Voilà ce qui se passa le matin du 11 janvier. L’après-dînée, M. d’Elbœuf, à qui l’on avoit donné cette commission pour le consoler, somma la Bastille ; et le soir il y eut une scène à l’hôtel-de-ville, de laquelle il est à propos de vous rendre compte, parce qu’elle eut beaucoup plus de suites qu’elle ne méritoit. Noirmoutier, qui avoit été fait la veille lieutenant général, sortit avec cinq cents chevaux de Paris, pour pousser des escarmoucheurs des troupes, que nous appelions des mazarins, qui venoient faire le coup de pistolet dans le faubourg. Comme il revint descendre à l’hôtel-de-ville, il entra avec Matha, Laigues et La Boulaye[6], encore tous cuirassés, dans la chambre de madame de Longueville, qui étoit toute pleine de dames. Ce mélange d’écharpes bleues, de dames, de cuirasses, de violons qui étoient dans la salle, et de trompettes qui étoient dans la place, donnoit un spectacle qui se voit plus souvent dans les romans qu’ailleurs. Noirmoutier, qui étoit grand amateur de l’Astrée, me dit : « Je m’imagine que nous sommes assiégés dans Marcilly. — Vous avez raison, lui répondis-je : madame de Longueville est aussi belle que Galathée ; mais Marcillac (M. de La Rochefoucauld le père n’étoit pas encore mort) n’est pas si honnête homme que Lindamor. » Je m’aperçus en me retournant que le petit Courtin, qui étoit dans une croisée, pouvoit m’avoir entendu : c’est ce que je n’ai jamais su au vrai ; mais je n’ai pu aussi jamais deviner d’autres causes de la première haine que M. de La Rochefoucauld a eue pour moi.

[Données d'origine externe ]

(* ===== verification/Sched.v ===== *)
(** * The scheduler

    Models [linux-0.11/kernel/sched.c]: the choice of the next task, wait
    queues, timers, and the system calls of the file.

    [schedule] ends by switching to the task it has chosen: here it sets
    [current].  The halves of [sleep_on] before and after the call of
    [schedule] are two definitions, since what comes between is the run of
    other tasks. *)

From S2P Require Import Prelude Blk Task.

(** ** schedule *)
Definition _S (nr : Z) : Z := Z.shiftl 1 (nr - 1).
Definition _BLOCKABLE : Z := Z.lnot (Z.lor (_S SIGKILL) (_S SIGSTOP)).

(** alarms, and interruptible tasks that have got a signal *)
Definition check_task (jiffies : Z) (t : task_struct) : task_struct :=
  let t := if negb (t_alarm t =? 0) && (t_alarm t <? jiffies)
           then set_t_alarm 0 (set_t_signal (Z.lor (t_signal t) (_S SIGALRM)) t) else t in
  if negb (Z.land (t_signal t) (Z.lnot (Z.land _BLOCKABLE (t_blocked t))) =? 0) && (t_state t =? TASK_INTERRUPTIBLE)
  then set_t_state TASK_RUNNING t else t.

(** a change of every task but task 0 *)
Definition map_tasks (f : task_struct → task_struct) (l : list (option task_struct)) : list (option task_struct) :=
  match l with
  | [] => []
  | t0 :: l' => t0 :: ((λ o : option task_struct, f <$> o) <$> l')
  end.

(** the loop over the slots [n], ..., 1: the counter and the slot of the best
    task so far *)
Fixpoint pick (n : nat) (l : list (option task_struct)) (c : Z) (next : nat) : Z * nat :=
  match n with
  | O => (c, next)
  | S n' =>
    match l !! n with
    | Some (Some t) =>
      if (t_state t =? TASK_RUNNING) && (c <? t_counter t) then pick n' l (t_counter t) n
      else pick n' l c next
    | _ => pick n' l c next
    end
  end.

Definition recharge (t : task_struct) : task_struct :=
  set_t_counter (Z.shiftr (t_counter t) 1 + t_priority t) t.

(** the [while (1)] of the scheduler proper *)
Fixpoint sched_loop (fuel : nat) : M sched nat :=
  match fuel with
  | O => nofuel
  | S fuel' =>
    s ← get_st;
    let '(c, next) := pick (NR_TASKS - 1) (task s) (-1) 0 in
    if negb (c =? 0) then mret next
    else modify (λ s, set_task (map_tasks recharge (task s)) s) ;; sched_loop fuel'
  end.

(** two rounds are enough when the priorities are positive *)
Definition SCHED_ROUNDS : nat := 2.

Definition schedule : M sched unit :=
  modify (λ s, set_task (map_tasks (check_task (jiffies s)) (task s)) s) ;;
  next ← sched_loop SCHED_ROUNDS;
  modify (set_current next).

(** ** Waiting *)

(** A wait queue is a pointer to the task that went to sleep last. *)
Definition set_state (v : Z) (p : ptr) : M sched unit :=
  match p with Some i => upd_task i (set_t_state v) | None => mret tt end.

(** [sleep_on] up to [schedule]: the result is what the caller keeps in [tmp],
    and the new contents of the queue *)
Definition sleep_begin (state : Z) (q : ptr) : M sched (ptr * ptr) :=
  i ← gets current;
  if (i =? 0)%nat then panic "task[0] trying to sleep"
  else
    upd_cur (set_t_state state) ;;
    mret (q, Some i).
(** and after it *)
Definition sleep_end (tmp : ptr) : M sched unit := set_state 0 tmp.

Definition sleep_on_begin (q : ptr) : M sched (ptr * ptr) := sleep_begin TASK_UNINTERRUPTIBLE q.

(** [interruptible_sleep_on] when it runs again: not being the last of the
    queue it wakes the last and goes back to sleep ([true]), or it empties the
    queue and wakes the one before it *)
Definition interruptible_resume (tmp q : ptr) : M sched (bool * ptr) :=
  i ← gets current;
  match q with
  | Some j =>
    if (j =? i)%nat then sleep_end tmp ;; mret (false, None)
    else
      set_state 0 (Some j) ;;
      upd_cur (set_t_state TASK_INTERRUPTIBLE) ;;
      mret (true, q)
  | None => sleep_end tmp ;; mret (false, None)
  end.

Definition wake_up (q : ptr) : M sched ptr := set_state 0 q ;; mret None.

(** ** System calls *)
Definition sys_pause_begin : M sched unit := upd_cur (set_t_state TASK_INTERRUPTIBLE) ;; schedule.

Definition sys_alarm (seconds : Z) : M sched Z :=
  c ← cur;
  s ← get_st;
  let old := t_alarm c in
  let old := if negb (old =? 0) then Z.quot (old - jiffies s) HZ else old in
  upd_cur (set_t_alarm (if 0 <? seconds then s32 (jiffies s + HZ * seconds) else 0)) ;;
  mret old.
Definition sys_getpid : M sched Z := c ← cur; mret (t_pid c).
Definition sys_getppid : M sched Z := c ← cur; mret (t_father c).
Definition sys_getuid : M sched Z := c ← cur; mret (t_uid c).
Definition sys_geteuid : M sched Z := c ← cur; mret (t_euid c).
Definition sys_getgid : M sched Z := c ← cur; mret (t_gid c).
Definition sys_getegid : M sched Z := c ← cur; mret (t_egid c).
Definition sys_nice (increment : Z) : M sched Z :=
  c ← cur;
  when (0 <? s32 (t_priority c - increment)) (upd_cur (λ c, set_t_priority (s32 (t_priority c - increment)) c)) ;;
  mret 0.
Definition sched_init : M sched unit := modify (λ s, set_task (map_tasks id (take 1 (task s)) ++ replicate (NR_TASKS - 1) None) s).

(** ** Timers *)
Definition TIME_REQUESTS : nat := 64.

(** [struct timer_list]: the function is known by a number, [None] is NULL *)
Record timer := mk_timer { tm_jiffies : Z; tm_fn : option Z; tm_next : ptr }.
Definition set_tm_jiffies (v : Z) (x : timer) : timer := mk_timer v (tm_fn x) (tm_next x).
Definition set_tm_fn (v : option Z) (x : timer) : timer := mk_timer (tm_jiffies x) v (tm_next x).
Definition set_tm_next (v : ptr) (x : timer) : timer := mk_timer (tm_jiffies x) (tm_fn x) v.

(** the timers, and the functions called so far *)
Record timers := mk_timers { timer_list : list timer; next_timer : ptr; called : list Z }.
Definition set_timer_list (v : list timer) (x : timers) : timers := mk_timers v (next_timer x) (called x).
Definition set_next_timer (v : ptr) (x : timers) : timers := mk_timers (timer_list x) v (called x).
Definition set_called (v : list Z) (x : timers) : timers := mk_timers (timer_list x) (next_timer x) v.

Definition the_timer (i : nat) : M timers timer := λ s, of_opt (timer_list s !! i) s.
Definition upd_timer (i : nat) (f : timer → timer) : M timers unit := λ s,
  match timer_list s !! i with
  | Some t => Ret tt (set_timer_list (<[i := f t]> (timer_list s)) s)
  | None => Fault
  end.
Definition call (fn : Z) : M timers unit := modify (λ s, set_called (called s ++ [fn]) s).

(** [while (p->next && p->next->jiffies < p->jiffies)]: the new timer moves
    down the list, taking off the time of those it passes *)
Fixpoint timer_sift (fuel : nat) (p : nat) : M timers unit :=
  match fuel with
  | O => nofuel
  | S fuel' =>
    t ← the_timer p;
    match tm_next t with
    | None => mret tt
    | Some n =>
      u ← the_timer n;
      if tm_jiffies u <? tm_jiffies t then
        upd_timer p (λ t, set_tm_fn (tm_fn u) (set_tm_jiffies (tm_jiffies u) t)) ;;
        upd_timer n (λ u, set_tm_fn (tm_fn t) (set_tm_jiffies (s32 (tm_jiffies t - tm_jiffies u)) u)) ;;
        timer_sift fuel' n
      else mret tt
    end
  end.

Definition add_timer (jiffies : Z) (fn : option Z) : M timers unit :=
  match fn with
  | None => mret tt
  | Some f =>
    if jiffies <=? 0 then call f
    else
      q ← gets (λ s, find_idx (λ t, match tm_fn t with None => true | Some _ => false end) (timer_list s));
      match q with
      | None => panic "No more time requests free"
      | Some p =>
        s ← get_st;
        upd_timer p (λ _, mk_timer jiffies (Some f) (next_timer s)) ;;
        modify (set_next_timer (Some p)) ;;
        timer_sift (S TIME_REQUESTS) p
      end
  end.

(** calling the timers that have run out; each call frees one *)
Fixpoint fire_timers (fuel : nat) : M timers unit :=
  match fuel with
  | O => nofuel
  | S fuel' =>
    s ← get_st;
    match next_timer s with
    | None => mret tt
    | Some p =>
      t ← the_timer p;
      if tm_jiffies t <=? 0 then
        upd_timer p (set_tm_fn None) ;;
        modify (set_next_timer (tm_next t)) ;;
        f ← of_opt (tm_fn t);
        call f ;;
        fire_timers fuel'
      else mret tt
    end
  end.

(** the part of [do_timer] that concerns the timers *)
Definition timer_tick : M timers unit :=
  s ← get_st;
  match next_timer s with
  | None => mret tt
  | Some p =>
    upd_timer p (λ t, set_tm_jiffies (s32 (tm_jiffies t - 1)) t) ;;
    fire_timers (S TIME_REQUESTS)
  end.

(** ** The motors of the floppy drives *)
Record floppy := mk_floppy {
  mon_timer : list Z; moff_timer : list Z; current_DOR : Z; selected : bool;
  (** the drives whose waiting tasks have been woken *)
  motor_wakeups : list nat
}.
Definition set_mon_timer (v : list Z) (x : floppy) : floppy :=
  mk_floppy v (moff_timer x) (current_DOR x) (selected x) (motor_wakeups x).
Definition set_moff_timer (v : list Z) (x : floppy) : floppy :=
  mk_floppy (mon_timer x) v (current_DOR x) (selected x) (motor_wakeups x).
Definition set_current_DOR (v : Z) (x : floppy) : floppy :=
  mk_floppy (mon_timer x) (moff_timer x) v (selected x) (motor_wakeups x).
Definition set_motor_wakeups (v : list nat) (x : floppy) : floppy :=
  mk_floppy (mon_timer x) (moff_timer x) (current_DOR x) (selected x) v.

Je sais que vous aimez les portraits, et j’ai été fâché par cette raison de n’avoir pu vous en faire voir jusqu’ici presque aucun qui n’ait été de profil, et qui n’ait par conséquent été fort imparfait. Il me sembloit que je n’avois pas assez de grand jour dans le vestibule dont vous venez de sortir, et où vous n’avez vu que les peintures légères des préliminaires de la guerre civile. Voici la galerie où les figures vous paroîtront dans leur étendue, et où je vous représenterai les personnages que vous verrez plus avant dans l’action. Vous jugerez, par les tableaux et les traits particuliers que vous pourrez remarquer dans la suite, si j’en ai bien pris l’idée. Voici le portrait de la Reine, par lequel il est juste de commencer :

La Reine avoit, plus que personne que j’aie jamais vue, de cette sorte d’esprit qui lui étoit nécessaire pour ne pas paroître sotte à ceux qui ne la connoissoient pas. Elle avoit plus d’aigreur que de hauteur, plus de hauteur que de grandeur, plus de manière que de fond, plus d’application à l’argent que de libéralité, plus de libéralité que d’intérêt, plus d’intérêt que de désintéressement, plus d’attachement que de passion, plus de dureté que de fierté, plus de mémoire des injures que des bienfaits, plus d’intention de piété que de piété, plus d’opiniâtreté que de fermeté, et plus d’incapacité que de tout ce que j’ai dit ci-dessus.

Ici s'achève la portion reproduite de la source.